Sementara itu, Bagian Tata Bangunan dan Perumahan pada Dinas Perkim Ciptaru Bondowoso, Belly Dwi Susanto, menjelaskan tahapan pengurusan PBG. Menurutnya, pelaku usaha perlu masuk melalui OSS untuk izin usaha. Setelah itu akan keluar kajian tata ruang dan kajian lingkungan. Jika dinyatakan sesuai, proses dapat dilanjutkan ke aplikasi SIMBG (Sistem Informasi Manajemen Bangunan Gedung).
“Di aplikasi SIMBG nanti, apakah sudah punya PKKPR, RTR (Rencana Tata Ruang) atau KRK (Keterangan Rencana Kota)? Kalau sudah, baru bisa masuk ke dalam aplikasi kami,” kata Belly.
Ia menjelaskan, dalam SIMBG terdapat persyaratan umum dan persyaratan teknis. Persyaratan umum meliputi data pribadi, kajian tata ruang, dan lingkungan. Setelah itu, pemohon wajib melengkapi persyaratan teknis seperti gambar arsitektur, gambar struktur, dan gambar NIB. “Itu harus dipenuhi semua, baru proses PBG bisa berjalan dengan baik.

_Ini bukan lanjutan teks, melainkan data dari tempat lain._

Lemma inv_clean h s held now : fs_inv s held -> fs_inv (cleanCache h s now) held.
Proof.
  intros [H1 H2 H3 H4 H5]. destruct (cleanCache_parts h s now) as (rel & Hp & En & Ef & Hr & _). rewrite <- Hp in H1. apply NoDup_app in H1 as (Hn & Hd & _).
  assert (forall id, id ∈ tracked s <-> id ∈ tracked (cleanCache h s now) \/ id ∈ rel) as Ht by (intros id; by rewrite <- Hp, elem_of_app).
  split; [done| | | |].
  - intros id. unfold is_open. rewrite Ef. destruct (decide (id ∈ rel)) as [Hin|Hout].
    + rewrite bool_decide_true by done. split; [intros Hid; by destruct (Hd id)|]. intros (f & E & Ho). destruct (fs_files s !! id); [|done]. by injection E as <-.
    + rewrite bool_decide_false by done. specialize (H2 id). unfold is_open in H2. rewrite <- H2, Ht. tauto.
  - intros id f. rewrite Ef, En. destruct (fs_files s !! id) as [g|] eqn:Eg; [intros _; by eapply H3|]. by case_bool_decide.
  - intros id f. rewrite Ef. destruct (fs_files s !! id) as [g|] eqn:Eg; [|by case_bool_decide]. rewrite <- (H4 id g Eg). case_bool_decide; cbn; intros [= <-]; done.
  - intros id Hid. pose proof (H5 id Hid) as Hin. apply Ht in Hin as [Hin|Hin]; [done|]. exfalso. apply (Hr id Hin).
    pose proof (proj1 (H2 id) (H5 id Hid)) as (f & E & _). unfold readers_of. rewrite E, (H4 id f E). by apply uses_pos.
Qed.

(** ** Runs *)

Inductive fs_run (h : fsHandler) : FsState -> list Z -> Prop :=
| fs_start : fs_run h newFs []
| fs_hit s held c path s' id : fs_run h s held -> lookupFile s c path = (s', Some id) -> fs_run h s' (id :: held)
| fs_opened s held c path f s' id : fs_run h s held -> ff_readersCount f = 0 -> ff_open f = true -> addFile s c path f = (s', id) -> fs_run h s' (id :: held)
| fs_closed s l1 id l2 s' : fs_run h s (l1 ++ id :: l2) -> decReadersCount s id = Ret s' -> fs_run h s' (l1 ++ l2)
| fs_clean s held now : fs_run h s held -> fs_run h (cleanCache h s now) held.

Lemma fs_run_inv h s held : fs_run h s held -> fs_inv s held.
Proof.
  induction 1 as [|s held c path s' id _ IH E|s held c path f s' id _ IH Hf Ho E|s l1 id l2 s' _ IH E|s held now _ IH].
  - split; [constructor| |done|done|set_solver]. intros id. split; [set_solver|]. by intros (f & E & _).
  - by eapply inv_lookup.
  - by eapply inv_addFile.
  - destruct (inv_dec s l1 l2 id IH) as (s1 & E1 & H1). rewrite E1 in E. by injection E as <-.
  - by apply inv_clean.
Qed.

(** C34: Whatever the order of requests, readers and cleaning: a file that is read is open
    and closing its reader does not panic; no open file is lost, each is in one place of the
    caches or waits to be closed; and one cleaning, whoever reads whatever, closes every file
    that is old and that nobody reads, and none that somebody reads. *)
Theorem fs_files_safe (h : fsHandler) (s : FsState) (held : list Z) (now : Z) : fs_run h s held ->
  (forall id, id ∈ held -> is_open s id /\ exists s', decReadersCount s id = Ret s') /\
  NoDup (tracked s) /\ (forall id, is_open s id <-> id ∈ tracked s) /\
  (forall id f, fs_files s !! id = Some f -> id ∉ held -> fh_cacheDuration h < now - ff_t f -> ~ is_open (cleanCache h s now) id) /\
  (forall id, id ∈ held -> is_open (cleanCache h s now) id).
Proof.
  intros Hr%fs_run_inv. pose proof Hr as [H1 H2 H3 H4 H5]. pose proof (inv_clean h s held now Hr) as [_ G2 _ _ G5]. split_and!.
  - intros id Hid. split; [by apply H2, H5|]. apply list_elem_of_split in Hid as (l1 & l2 & ->). destruct (inv_dec s l1 l2 id Hr) as (s' & E & _). by exists s'.
  - done.
  - intros id. symmetry. apply H2.
  - intros id f E Hn Hold Ho. apply G2 in Ho. destruct (cleanCache_parts h s now) as (rel & _ & _ & _ & _ & Hk). pose proof (Hk id Ho) as Hk'.
    unfold readers_of, stale in Hk'. rewrite E, (H4 id f E) in Hk'. assert (uses held id = 0) as Eu.
    { unfold uses. by rewrite (proj1 (count_occ_not_In Z.eq_dec held id)) by (by rewrite <- list_elem_of_In). }
    rewrite Eu in Hk'. destruct Hk' as [|Hk']; [lia|]. breflect. lia.
  - intros id Hid. by apply G2, G5.
Qed.

Module CacheSample.
Definition h : fsHandler := mkHandler (str "/srv") [] None false false false true 10 (str ".gz").
Definition f : fsFile := mkFile (str "hello") false (str "text/plain") false zeroTime 0 0 true.

(** Two files are opened, one is given back, and both grow old. *)
Definition s1 : FsState := (addFile newFs false (str "/a") f).1.
Definition s2 : FsState := (addFile s1 true (str "/b") f).1.
Definition s3 : FsState := match decReadersCount s2 1 with Ret s => s | _ => s2 end.

Lemma s3_run : fs_run h s3 [0].
Proof.
  apply (fs_closed h s2 [] 1 [0]); [|vm_eq]. apply (fs_opened h s1 [0] true (str "/b") f s2 1); [|done|done|vm_eq].
  by apply (fs_opened h newFs [] false (str "/a") f s1 0); [constructor|done|done|vm_eq].
Qed.

(** The one that is read stays open, the other one is closed. *)
Lemma fs_files_safe_witness : is_open (cleanCache h s3 20) 0 /\ ~ is_open (cleanCache h s3 20) 1 /\ exists s', decReadersCount s3 0 = Ret s'.
Proof.
  destruct (fs_files_safe h s3 [0] 20 s3_run) as (R1 & _ & _ & R2 & R3).
  split; [apply R3; constructor|]. split; [|apply R1; constructor].
  apply (R2 1 f); [vm_compute; reflexivity|apply (bool_decide_eq_true_1 (1 ∉ [0])); vm_compute; reflexivity|vm_compute; reflexivity].
Defined.

(** When it has been read, the next cleaning closes it. *)
Lemma closed_later : (run s <- decReadersCount (cleanCache h s3 20) 0; Ret (ff_open <$> fs_files (cleanCache h s 21) !! 0)) = Ret (Some false).
Proof. vm_eq. Qed.
End CacheSample.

Selama itu belum ada, belum bisa diproses,” ujarnya.
Belly juga menegaskan bahwa secara aturan PBG seharusnya dimiliki sebelum pembangunan. Namun, dalam aplikasi terdapat opsi eksisting untuk bangunan yang sudah terlanjur dibangun agar tetap dapat diajukan perizinannya. Ia menyebut tujuan utama PBG adalah memastikan keselamatan pengguna bangunan, termasuk aspek keamanan, kesehatan, dan ketentuan lainnya.